In the last few months, I’ve lost 14 pounds. Many people have asked how. The how is easy to answer.
There’s an app. Keeps track of my calories, when I enter them. Gives me credit for the exercise I do. The how is what everyone tells you reduce calories, eat better, move more.
For me there are better questions, how did you sustain weight loss? What keeps you motivated?
For years, I’ve pushed hard, exercised to excess, tried vegetarian, then I would get a sinus infection or a cold or something would interfere and get me off track.
What’s the difference today, this time?
The bigger picture is different.
I discovered something, I can be happy. I’ve been happy. Happy is movement. Happy is enjoying the moment. Truly being present.

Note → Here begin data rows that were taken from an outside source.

(** * SwapKit THORChain/Maya base plugin: a shallow embedding of
    [packages/plugins/thorchain/src/basePlugin.ts] and the properties of
    its operations.

    Layout: JavaScript numbers ([JS]), the data model, asynchronous
    computations over a log of collaborator calls, the plugin itself
    (module [basePlugin], over the imported helpers and the argument of
    [basePlugin]), a concrete environment, then the properties. *)

From Stdlib Require Import ZArith List String Ascii Bool Lia QArith Qround.
From Stdlib Require Import Uint63 Floats.
Import ListNotations.

(* Decimal literals such as 1.2 denote the nearest binary64 value, as in
   JavaScript; [Error] nests itself under [option]. *)
Set Warnings "-inexact-float,-register-all".

Local Open Scope string_scope.
Local Open Scope list_scope.
Local Open Scope Z_scope.

(* ================================================================== *)
(** ** JavaScript numbers *)
(* ================================================================== *)

(** A JS [number] is an IEEE 754 binary64 value: Rocq's primitive [float].
    Strings are sequences of code units below 256. *)
Module JS.

Definition number := float.

(** The Number value of a mathematical integer: round to nearest, ties to
    even. *)
Definition of_Z (z : Z) : number :=
  SF2Prim (binary_normalize prec emax z 0 false).

(** Conversion of an integer known to fit a machine word. *)
Definition of_int (n : Z) : number :=
  if n <? 0 then (- of_uint63 (Uint63.of_Z (- n)))%float
  else of_uint63 (Uint63.of_Z n).

(** StrWhiteSpaceChar, restricted to code units below 256:
    TAB, LF, VT, FF, CR, SP, NBSP. *)
Definition is_white (c : ascii) : bool :=
  let n := N_of_ascii c in
  ((9 <=? n) && (n <=? 13) || (n =? 32) || (n =? 160))%N.

Fixpoint skip_white (s : string) : string :=
  match s with
  | String c r => if is_white c then skip_white r else s
  | EmptyString => s
  end.

(** Value of a code unit as a digit, letters counting from 10. *)
Definition digit_value (c : ascii) : option Z :=
  let n := Z.of_N (N_of_ascii c) in
  if (48 <=? n) && (n <=? 57) then Some (n - 48)
  else if (97 <=? n) && (n <=? 122) then Some (n - 87)
  else if (65 <=? n) && (n <=? 90) then Some (n - 55)
  else None.

(** The longest prefix of radix-[R] digits, read as an integer; [acc] is
    the value read so far, [None] while no digit has been seen. *)
Fixpoint digits_prefix (R : Z) (s : string) (acc : option Z) : option Z :=
  match s with
  | String c r =>
      match digit_value c with
      | Some d =>
          if d <? R
          then digits_prefix R r
                 (Some (match acc with Some a => a * R + d | None => d end))
          else acc
      | None => acc
      end
  | EmptyString => acc
  end.

(** A leading sign: whether it is [-], and what follows it. *)
Definition read_sign (s : string) : bool * string :=
  match s with
  | String "-" r => (true, r)
  | String "+" r => (false, r)
  | _ => (false, s)
  end.

(** The radix, 16 after a [0x] or [0X] prefix and 10 otherwise, and what
    follows the prefix. *)
Definition read_radix (s : string) : Z * string :=
  match s with
  | String "0" (String "x" r) => (16, r)
  | String "0" (String "X" r) => (16, r)
  | _ => (10, s)
  end.

(** [Number.parseInt(s)] with no radix argument (ECMAScript 19.2.5):
    leading white space is skipped, a sign is read, a [0x]/[0X] prefix
    selects radix 16, the longest digit prefix is read, and the result is
    [NaN] when that prefix is empty. The integer read is converted
    exactly; the latitude ECMAScript leaves past the 20th digit is not
    used. *)
Definition parseInt (input : string) : number :=
  let '(neg, s) := read_sign (skip_white input) in
  let '(R, s) := read_radix s in
  match digits_prefix R s None with
  | None => nan
  | Some 0 => if neg then neg_zero else zero
  | Some m => of_Z (if neg then - m else m)
  end.

(** [Math.round(x)]: the integral Number closest to [x], ties going to
    +infinity; [-0] for [x] in [[-0.5, 0)]. A finite [x] is
    [(-1)^s * m * 2^e]; for [e < 0] the result is [floor (x + 1/2)]. *)
Definition round_half_up (s : bool) (m : positive) (e : Z) : Z :=
  let v := if s then Z.neg m else Z.pos m in
  (2 * v + 2 ^ (- e)) / 2 ^ (1 - e).

Definition Math_round (x : number) : number :=
  match Prim2SF x with
  | S754_finite s m e =>
      if 0 <=? e then x
      else
        let n := round_half_up s m e in
        if n =? 0 then (if s then neg_zero else zero) else of_int n
  | _ => x
  end.

(** [Math.min(a, b)]: [NaN] if either is, otherwise the lower one, [-0]
    counting as lower than [+0]. *)
Definition Math_min (a b : number) : number :=
  if is_nan a || is_nan b then nan
  else if (a <? b)%float then a
  else if (b <? a)%float then b
  else if get_sign a then a else b.

End JS.


(* ================================================================== *)
(** ** Data model *)
(* ================================================================== *)

(** [Chain] is a string enum; values of the routing table are compared to
    it with [===]. *)
Definition Chain := string.

(** Modelled from the spec: [AssetValue] (class of [@swapkit/helpers]),
    "an amount tied to a chain/symbol/ticker, exposing comparisons and unit
    conversions (base-unit integer, decimal number)". The amount is kept in
    base units. *)
Record AssetValue := {
  av_chain : Chain;
  av_symbol : string;
  av_ticker : string;
  av_address : option string;
  av_isGasAsset : bool;
  av_isSynthetic : bool;
  av_baseValue : Z;
}.

Definition AssetValue_lte0 (v : AssetValue) : bool := av_baseValue v <=? 0.
Definition AssetValue_gt0 (v : AssetValue) : bool := 0 <? av_baseValue v.
(** [getBaseValue("bigint")] and [getBaseValue("number")]. *)
Definition getBaseValue_bigint (v : AssetValue) : Z := av_baseValue v.
Definition getBaseValue_number (v : AssetValue) : JS.number :=
  JS.of_Z (av_baseValue v).

Inductive FeeOption := Average | Fast | Fastest.
Inductive ApproveMode := Approve | CheckOnly.
(** The members of [MemoType] that [NodeActionParams] admits. *)
Inductive NodeActionType := BOND | UNBOND | LEAVE.
(** ["sym" | "baseAsset" | "asset"], for liquidity modes and positions. *)
Inductive LPType := sym | baseAsset | asset.
Inductive SavingsType := add | withdraw_.
Inductive ThornodeType := thorchain | mayachain.
(** [pluginChain : Chain.Maya | Chain.THORChain]. *)
Inductive PluginChain := PluginMaya | PluginTHORChain.

Record ThornodeEndpointParams := {
  tp_stagenet : bool;
  tp_type : ThornodeType;
}.

(** An entry of the inbound-addresses table. *)
Record InboundAddressesItem := {
  gas_rate : option string;
  router : option string;
  address : string;
  halted : bool;
  chain : Chain;
}.

Record MimirData := {
  HALTCHAINGLOBAL : Z;
  HALTTHORCHAIN : Z;
}.

(** [CoreTxParams & { router?: string }], the argument of [deposit]. *)
Record DepositParams := {
  dp_assetValue : AssetValue;
  dp_recipient : string;
  dp_memo : string;
  dp_router : option string;
  dp_feeRate : option JS.number;
}.

(** The argument of a wallet's [approve] / [isApproved]. *)
Record ApproveRequest := {
  ar_amount : Z;
  ar_assetAddress : string;
  ar_from : string;
  ar_spenderAddress : option string;
}.

(** [ApproveReturnType]: a boolean from [isApproved], a string from
    [approve]. *)
Inductive ApproveReturn :=
  | RetBool (b : bool)
  | RetString (s : string).

Inductive ErrorKey :=
  | core_inbound_data_not_found
  | core_chain_halted
  | core_wallet_connection_not_found
  | core_approve_asset_address_or_from_not_found
  | thorchain_chain_halted
  | core_transaction_create_liquidity_invalid_params
  | core_transaction_create_liquidity_base_error
  | core_transaction_create_liquidity_asset_error
  | core_transaction_add_liquidity_invalid_params
  | core_transaction_add_liquidity_base_address
  | core_transaction_add_liquidity_base_error
  | core_transaction_add_liquidity_asset_error.

(** A thrown value: a [SwapKitError] with its key and optional cause, or
    whatever a collaborator threw. *)
Inductive Error :=
  | SwapKitError (key : ErrorKey) (cause : option Error)
  | ForeignError (message : string).

(** The names the specification gives to the error keys. *)
Definition RouteNotFound := SwapKitError core_inbound_data_not_found None.
Definition ChainHalted := SwapKitError core_chain_halted None.
Definition InvalidParams :=
  SwapKitError core_transaction_add_liquidity_invalid_params None.
Definition CreateLiquidityBaseError (cause : Error) :=
  SwapKitError core_transaction_create_liquidity_base_error (Some cause).
Definition CreateLiquidityAssetError (cause : Error) :=
  SwapKitError core_transaction_create_liquidity_asset_error (Some cause).

(** JS truthiness of an optional string. *)
Definition truthy (s : option string) : bool :=
  match s with
  | Some (String _ _) => true
  | _ => false
  end.

(** [a || b] on an optional string and a string. *)
Definition or_else (a : option string) (b : string) : string :=
  match a with
  | Some (String c r) => String c r
  | _ => b
  end.

(* ================================================================== *)
(** ** Effects: asynchronous calls over a log of collaborator calls *)
(* ================================================================== *)

(** Every call to a collaborator is recorded. *)
Inductive Event :=
  | EvGetInboundAddresses (p : ThornodeEndpointParams)
  | EvGetMimirInfo (p : ThornodeEndpointParams)
  | EvDeposit (p : DepositParams)
  | EvIsApproved (c : Chain) (r : ApproveRequest)
  | EvApprove (c : Chain) (r : ApproveRequest).

Definition Log := list Event.

(** A settled promise. *)
Inductive Outcome (A : Type) :=
  | Resolved (a : A)
  | Rejected (e : Error).
Arguments Resolved {A} a.
Arguments Rejected {A} e.

(** An asynchronous computation: from the calls made so far to the calls
    made and the settled result. A rejection keeps the log. *)
Definition Async (A : Type) := Log -> Log * Outcome A.

Definition ret {A} (a : A) : Async A := fun l => (l, Resolved a).
Definition throw {A} (e : Error) : Async A := fun l => (l, Rejected e).
Definition bind {A B} (m : Async A) (k : A -> Async B) : Async B :=
  fun l =>
    match m l with
    | (l', Resolved a) => k a l'
    | (l', Rejected e) => (l', Rejected e)
    end.

Notation "x <- m ;; k" := (bind m (fun x => k))
  (at level 61, m at next level, right associativity).

(** A call to a collaborator whose answer may depend on the calls made
    before it. *)
Definition call {A} (ev : Event) (answer : Log -> Outcome A) : Async A :=
  fun l => (l ++ [ev], answer l).

Definition is_deposit (ev : Event) : bool :=
  match ev with EvDeposit _ => true | _ => false end.
Definition is_wallet_call (ev : Event) : bool :=
  match ev with EvIsApproved _ _ | EvApprove _ _ => true | _ => false end.
Definition is_network_call (ev : Event) : bool :=
  match ev with
  | EvGetInboundAddresses _ | EvGetMimirInfo _ => true
  | _ => false
  end.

Happy might be transitory. For me, there will be days that I eat more calories than I’m allotted. Days when I don’t want to exercise.
For almost three months now I’ve managed the good days and the bad days. The feeling of exhaustion when I’ve driven too much or too far. The days when I’m emotionally drained from work.

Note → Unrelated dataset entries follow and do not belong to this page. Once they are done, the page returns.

Lemma map_entries_pass (h : heap) (cache : cache_map) (ents : list (string * addr))
    (h' : heap) (cache' : cache_map) (rs : list (string * addr)) (a : addr) (n : node) :
  map_entries rec h cache ents = Done (h', cache', rs) →
  h !! a = Some n → passes_through n = true → cache !! a = None →
  cache' !! a = None.
Proof.
  unfold map_entries. intros H Ha Hp Hc.
  apply (mapM_preserves _ (λ s : heap * cache_map, grows h s.1 ∧ s.2 !! a = None)) in H;
    [by destruct H| |by split; [apply grows_refl|]].
  intros [s c] e [s' c'] y [Gs Cs] _ Hf. simpl in *.
  destruct (rec s e.2 None (Some c)) as [[[h1 c1] r1]| |] eqn:E; simpl in Hf; try done.
  injection Hf as <- <- <-. split.
  - eapply grows_trans; eauto.
  - eapply rec_pass; [exact E| |exact Hp|exact Cs]. by eapply grows_lookup.
Qed.

Lemma dispatch_cache (h : heap) (ty : addr) (n : node) (k : string)
    (wrap : option addr) (cache : cache_map) (h' : heap) (c' : cache_map) (r : addr) :
  dispatch rec h ty n k wrap cache = Done (h', c', r) →
  cache ⊆ c' ∧
  ∀ a na, h !! a = Some na → passes_through na = true → cache !! a = None →
          c' !! a = None.
Proof.
  unfold dispatch.
  destruct (leaf_action k).
  { intros H. bind_inv H. by injection H as <- <- <-. }
  destruct (wrapper_kind k).
  { destruct (wrapped n) as [child|]; [|done]. intros H.
    destruct (rec h child (Some ty) None) as [[[h1 c1] r1]| |]; simpl in H; try done.
    bind_inv H. by injection H as <- <- <-. }
  destruct (String.eqb k "union").
  { destruct (options n) as [opts|]; [|done]. intros H.
    bind_inv H. unfold alloc in H. bind_inv H. by injection H as <- <- <-. }
  destruct (String.eqb k "object").
  { destruct (entries n) as [ents|]; [|done]. intros H.
    destruct (map_entries rec h cache ents) as [[[h1 c1] rs]| |] eqn:E;
      simpl in H; try done.
    unfold alloc in H. bind_inv H. injection H as <- <- <-. split.
    - by eapply map_entries_sub.
    - intros a na Ha Hp Hc. by eapply map_entries_pass. }
  by intros [= <- <- <-].
Qed.

(** A branch that matched returns a node it built. *)
Lemma dispatch_recognized_fresh (h : heap) (ty : addr) (n : node) (k : string)
    (wrap : option addr) (cache : cache_map) (h' : heap) (c' : cache_map) (r : addr) :
  h !! ty = Some n → recognized k = true →
  dispatch rec h ty n k wrap cache = Done (h', c', r) →
  length h ≤ r < length h'.
Proof.
  intros Hn Hrec H.
  destruct (dispatch_grows rec rec_grows _ _ _ _ _ _ _ _ _ Hn H)
    as [_ [(-> & -> & ->)|Hr]]; [|done].
  exfalso. revert H. unfold dispatch, recognized in *.
  destruct (leaf_action k) as [act|].
  { intros H. bind_inv H. injection H as <- <-.
    apply coerce_wrapped_grows in E as [_ L]. lia. }
  destruct (wrapper_kind k).
  { destruct (wrapped n) as [child|]; [|done]. intros H.
    destruct (rec h child (Some ty) None) as [[[h1 c1] r1]| |] eqn:E1;
      simpl in H; try done.
    bind_inv H. injection H as <- <-.
    apply rec_grows, grows_length in E1.
    apply coerce_wrapped_grows in E as [_ L]. lia. }
  destruct (String.eqb k "union").
  { destruct (options n) as [opts|]; [|done]. intros H.
    bind_inv H. apply (map_options_grows rec rec_grows), grows_length in E.
    unfold alloc in H. bind_inv H. injection H as <- <-.
    apply coerce_wrapped_grows in E0 as [_ L].
    rewrite length_app in L. simpl in L. lia. }
  destruct (String.eqb k "object"); [|done].
  destruct (entries n) as [ents|]; [|done]. intros H.
  destruct (map_entries rec h cache ents) as [[[h1 c1] rs]| |] eqn:E;
    simpl in H; try done.
  apply (map_entries_grows rec rec_grows), grows_length in E.
  unfold alloc in H. bind_inv H. injection H as <- _ <-.
  apply wrap_target_grows in E0 as [G _]. apply grows_length in G.
  rewrite length_app in G. simpl in G. lia.
Qed.

Lemma body_cache (h : heap) (ty : addr) (wrap : option addr) (co : option cache_map)
    (h' : heap) (c' : cache_map) (r : addr) :
  body rec h ty wrap co = Done (h', c', r) →
  default ∅ co ⊆ c' ∧
  ∀ a na, h !! a = Some na → passes_through na = true → default ∅ co !! a = None →
          c' !! a = None.
Proof.
  unfold body.
  destruct (default ∅ co !! ty) eqn:Hc; [by intros [= <- <- <-]|].
  destruct (h !! ty) as [n|] eqn:Hn; [|done].
  destruct (type n) as [k|] eqn:Hk; [|by intros [= <- <- <-]].
  intros H.
  destruct (dispatch rec h ty n k wrap (default ∅ co)) as [[[h1 c1] s]| |] eqn:E;
    simpl in H; try done.
  injection H as <- <- <-.
  destruct (dispatch_cache _ _ _ _ _ _ _ _ _ E) as [Hsub Hpass].
  case_decide as Hs; [done|]. split.
  - by apply insert_subseteq_r.
  - intros a na Ha Hp Hca.
    destruct (decide (a = ty)) as [->|Hne].
    + exfalso. assert (na = n) as -> by congruence.
      unfold passes_through in Hp. rewrite Hk in Hp. apply negb_true_iff in Hp.
      rewrite dispatch_unrecognized in E by done. by injection E as <- <- <-.
    + rewrite lookup_insert_ne by done. by eapply Hpass.
Qed.

Lemma body_resolved (h : heap) (ty : addr) (wrap : option addr) (co : option cache_map)
    (h' : heap) (c' : cache_map) (r : addr) :
  body rec h ty wrap co = Done (h', c', r) →
  c' !! ty = Some r ∧ (default ∅ co !! ty = Some r ∧ h' = h ∨ length h ≤ r < length h')
  ∨ (r = ty ∧ h' = h ∧ c' = default ∅ co ∧ resolved ty ty h (default ∅ co)
     ∧ default ∅ co !! ty = None).
Proof.
  unfold body.
  destruct (default ∅ co !! ty) eqn:Hc; [intros [= <- <- <-]; left; eauto|].
  destruct (h !! ty) as [n|] eqn:Hn; [|done].
  destruct (type n) as [k|] eqn:Hk.
  - intros H.
    destruct (dispatch rec h ty n k wrap (default ∅ co)) as [[[h1 c1] s]| |] eqn:E;
      simpl in H; try done.
    injection H as <- <- <-.
    destruct (recognized k) eqn:Hrec.
    + left. pose proof (dispatch_recognized_fresh _ _ _ _ _ _ _ _ _ Hn Hrec E) as L.
      apply lookup_lt_Some in Hn.
      rewrite decide_False by lia. rewrite lookup_insert_eq. eauto.
    + right. rewrite dispatch_unrecognized in E by done. injection E as <- <- <-.
      rewrite decide_True by done. split_and!; try done.
      right. split_and!; try done. exists n. split; [done|].
      unfold passes_through. by rewrite Hk, Hrec.
  - intros [= <- <- <-]. right. split_and!; try done.
    right. split_and!; try done. exists n. split; [done|].
    unfold passes_through. by rewrite Hk.
Qed.
End CacheStep.

Lemma enableTypeCoercion_cache (fuel : nat) :
  ∀ h ty wrap co h' c' r,
    enableTypeCoercion fuel h ty wrap co = Done (h', c', r) →
    default ∅ co ⊆ c' ∧
    ∀ a na, h !! a = Some na → passes_through na = true → default ∅ co !! a = None →
            c' !! a = None.
Proof.
  induction fuel as [|fuel IH]; intros h ty wrap co h' c' r H; [done|].
  simpl in H. revert H. apply body_cache.
  - apply enableTypeCoercion_grows.
  - intros. by eapply IH.
  - intros ? ? ? ? ? ? ? a na H. by eapply (IH _ _ _ _ _ _ _ H).
Qed.

Lemma enableTypeCoercion_resolved (fuel : nat) (h : heap) (ty : addr)
    (wrap : option addr) (co : option cache_map) (h' : heap) (c' : cache_map) (r : addr) :
  enableTypeCoercion fuel h ty wrap co = Done (h', c', r) →
  c' !! ty = Some r ∧ (default ∅ co !! ty = Some r ∧ h' = h ∨ length h ≤ r < length h')
  ∨ (r = ty ∧ h' = h ∧ c' = default ∅ co ∧ resolved ty ty h (default ∅ co)
     ∧ default ∅ co !! ty = None).
Proof.
  destruct fuel as [|fuel]; [done|]. simpl.
  apply body_resolved, enableTypeCoercion_grows.
Qed.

I remember that I can be happy. Not for someone else. Not based on some else’s presence or absence.
I can feel happy and content.
I acknowledge that other people’s choices are not my own. My job is stressful. My brain can shift from being present for other people’s problems to being present for my life. A life outside of clients’ problems. A life that is my own.
The answer to the question: “how have I lost weight?” is this. I discovered that I feel better. And a means to get there. I accept that I can change. I make a decision every day to take steps toward happy.